The annual report, which studies broad trends, figures, industry highlights, investments, valuations, and acquisitions detailed 183 companies involved in 206 deals with 298 investors. On average, the deal size for a Canadian SaaS company was $43 million, up from $10.3 million last year.
For the second year in a row, Ontario boasted the highest volume of deals and capital with $1.78 billion. While British Columbia followed with $1.23 billion with 43 deals, Alberta came in third with $870 million with 16 deals, and Québec’s investments totaled $756.6 million with 26 deals.
Alberta’s jump past Quebec indicates a year of impressive growth, where startups like Benevity, Attabotics, and ZayZoon, all raised eight-figure rounds. The ten Canadian SaaS companies, which raised $50 million or more each accounted for $4.41 billion of total investments were Trulioo, Clio, TouchBistro, Verafin, ElementAI, Wave, Coveo, Hootsuite, Lightspeed, and Shareworks.
The report tracked 45 exits, including H&R Block’s $537 million takeover of Wave and Aspen Technology’s $102 million acquisition of Mnubo. The top Canadian investors in SaaS include BDC, Information Venture Partners, MaRS Investment Accelerator Fund, Techstars, Panache Ventures, and Relay Ventures, which cumulatively contributed to 45 deals of the 206 deals.

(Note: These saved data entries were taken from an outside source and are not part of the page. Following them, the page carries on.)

(** * The Beta-Bernoulli update notebook: [Bern] and [learn_p]

    A shallow embedding of the two functions of the notebook
    [beta-bernoulli-update.ipynb]:

    - [Bern p] draws once from the module-level generator [rng] and compares
      the draw with [p];
    - [learn_p p n plot] starts from the prior [alpha = beta = 1], runs
      [for step in range(n)], redraws the figure when [plot == True], flips
      the coin and bumps one of the two counters; after the loop it redraws
      the figure once more, prints three point estimates and returns
      [(alpha, beta)].

    Python's local variables are bound by assignment only, so a variable
    that no executed statement assigned raises [UnboundLocalError] when it is
    read.  [learn_p] reads [step] and [Y] after the loop; the embedding keeps
    them as optional fields of the frame and raises where Python does.

    The counters are Python integers (unbounded): [Z].  A float is
    represented by the number it denotes, with the two infinities and NaN;
    comparison is exact on floats, so [<] is decided on the denoted values.
    The printed estimates are kept as the exact quotients of their operands:
    the digits Python prints are the binary64 roundings of these quotients,
    and neither the rounding nor the [OverflowError] of converting a counter
    beyond the binary64 range (about 1.8e308) is represented.  A division by
    zero raises [ZeroDivisionError] as in Python.

    The calls into matplotlib, IPython and [print] are recorded in a log;
    they are taken not to raise.

    After the statements about [Bern] and [learn_p] come the rest of the
    notebook (the second revision of [learn_p], the call with the default
    arguments and the last cell) and further properties of the calls: how
    they end, what they consume of the generator, what they draw and print,
    and how calls compose. *)

From Stdlib Require Import String ZArith QArith List Permutation Bool Lia.
Import ListNotations.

L-Spark also highlighted some of its own ventures from this year. The organization accelerated 51 companies, with over half of its companies raising follow-on funding totaling $45 million. The release of its annual report corresponds with L-Spark’s annual SaaS North conference, where founders, investors, and executives from the sector gather to explore the state of SaaS in the country. It’s an exciting moment for Canadian companies, a topic that is sure to be hotly discussed.
U.S. firms are advised to take notice of the growing number of world-class SaaS companies based outside of the country, as the landscape shifts rapidly. Increased funding isn’t just a phenomenon in Canada but also in Europe and Australasia.